# 02M into Mk1-Outer Spline/Hub combinations?



## CrewCabCaddy (Feb 6, 2002)

I understand that the axle will have to be shortened any way I do this, but if reasonably possible, I am trying to keep the 02M axle ends matched together. Also trying to stay with 4x100 lugs. With this in mind...rather than cutting/splicing the outer portion of scirrocco 16V 100 mm axles onto the 02M axle...and fitting that to my 16V spindles/Hubs...
Does anyone know if there are any spindle/hub combinations that I can insert into the rabbit strut/A-arm/Ball joint assembly that would fit an outer 02M/VR6 axle shaft/spline?
Saw one post of a VR6 hub into a corrado spindle, but don't know if corrado spindle will fit into rabbit. Anyone know?
Also remember something a while back about T4 hubs matching the 02m splines? If so, would T4 hubs fit into scirroco 16v spindles?
If I can't find an answer I'll just weld up the 02M/16v combo axle.
_Modified by CrewCabCaddy at 10:57 PM 3-17-2008_

_Modified by CrewCabCaddy at 10:45 PM 3-24-2008_


_Modified by CrewCabCaddy at 11:22 PM 3-30-2008_


----------



## Blk95VR6 (Nov 9, 2000)

*Re: 02M into Mk1-Outer Spline/Hub combinations? (CrewCabCaddy)*

I kept 4 lug outers when I went with my O2M swap into my MK III Cabrio and had the ends custom cut from Driveshaftshop; it may be that you can have the end grooves custom cut for the MK I outer joints but I'd call them to make sure. 

Mike


----------



## CrewCabCaddy (Feb 6, 2002)

*Re: 02M into Mk1-Outer Spline/Hub combinations? (Blk95VR6)*

thanks Blk95VR6...could be an option.
Any other thoughts out there?


----------



## speeding-g60 (Aug 1, 2004)

*Re: 02M into Mk1-Outer Spline/Hub combinations? (CrewCabCaddy)*

get with Marco of A1CVTech 819-595-0400 tell him Aaron sent you his way http://****************.com/smile/emthup.gif
hell of a guy. can make you anything.... he is making the stuff for James (BigBoostedBunny) for the 02M/Haldex 4-motion swap he is doing in a MK1 rabbit VR6-T.....
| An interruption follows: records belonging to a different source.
Lemma captured_spec w s s' taken c :
  settled_inv w s (taken ++ a_released s) → roomy s (InCaptured c) → reported w c → captured c s = Some s' →
  settled_inv (observe (InCaptured c) w) s' (taken ++ a_released s').
Proof.
  intros [Hi Hcl] Hroom Hrep Hc. unfold captured in Hc. cbn [observe]. rewrite (iv_txid _ _ _ Hi) in Hc.
  destruct (N.leb_spec (cap_txid c) (last_txid (w_captures w))) as [Hle|Hlt]; [injection Hc as <-; by split|].
  cbv zeta in Hc. fold (reported_state c s) in Hc. fold (captures_more w c).
  destruct (resolve (reported_state c s)) as [s1|] eqn:Er; [|done]. cbn [mbind option_bind] in Hc. injection Hc as <-.
  destruct (resolve_spec _ _ s1 (taken ++ a_released s) (reported_inv _ _ _ _ Hi Hroom Hrep Hlt) Er) as (Hs & Hsame & _).
  pose proof Hsame as (F1 & _ & _ & _ & _ & _ & _ & _ & _ & F10).
  assert (a_released (reported_state c s) = a_released s) as Erel by (unfold reported_state; by destruct (span_of c)).
  assert (length (a_retained (reported_state c s)) ≤ MAX_RETAINED_CAPTURES)%nat as Hlen.
  { destruct Hroom as [Hroom _]. unfold reported_state. destruct (span_of c); cbn; rewrite length_app; cbn [length]; lia. }
  set (s2 := match a_last_commit s1 with Some at_ => settle_passed at_ s1 | None => s1 end).
  assert (settled_inv (captures_more w c) s2 (taken ++ a_released s)) as Hs2.
  { unfold s2. destruct (a_last_commit s1) as [at_|] eqn:El; [by apply settle_passed_spec|done]. }
  assert (a_released s2 = a_released s ∧ (length (a_retained s2) ≤ length (a_retained s1))%nat) as [E2 Hlen2].
  { unfold s2. destruct (a_last_commit s1); cbn; (split; [congruence|]); [apply settle_loop_length|done]. }
  rewrite cap_retained_short.
  - apply release_spec. cbn [prune_settled set_retained a_released]. rewrite E2. by apply prune_settled_spec.
  - cbn [prune_settled set_retained a_retained]. pose proof (length_filter (λ kept, needed s2 kept) (a_retained s2)).
    rewrite F1 in Hlen2. lia.
Qed.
they made my new axles as well...
http://forums.vwvortex.com/zerothread?id=3674563




_Modified by speeding-g60 at 10:11 PM 3-30-2008_


----------



## CrewCabCaddy (Feb 6, 2002)

*Re: 02M into Mk1-Outer Spline/Hub combinations? (speeding-g60)*

Cool! I like the idea of tooling the Mk1 hubs to accept the O2M axle splines. I'll compare the outside diameters of the MK1 100mm and 02m axle splines/shafts. I suppose as long as the 02M splines are larger diameter, and there is enough metal inside the hub to retain strength after the re-tooling this would work quite well. Especially since I am not looking at whopping horsepower, just about 200 to 225 lb-ft of diesel torque on a 3000 lb. vehicle.
Thanks.
Anyone know specs for the T4 vanagon bearings/hubs/splines?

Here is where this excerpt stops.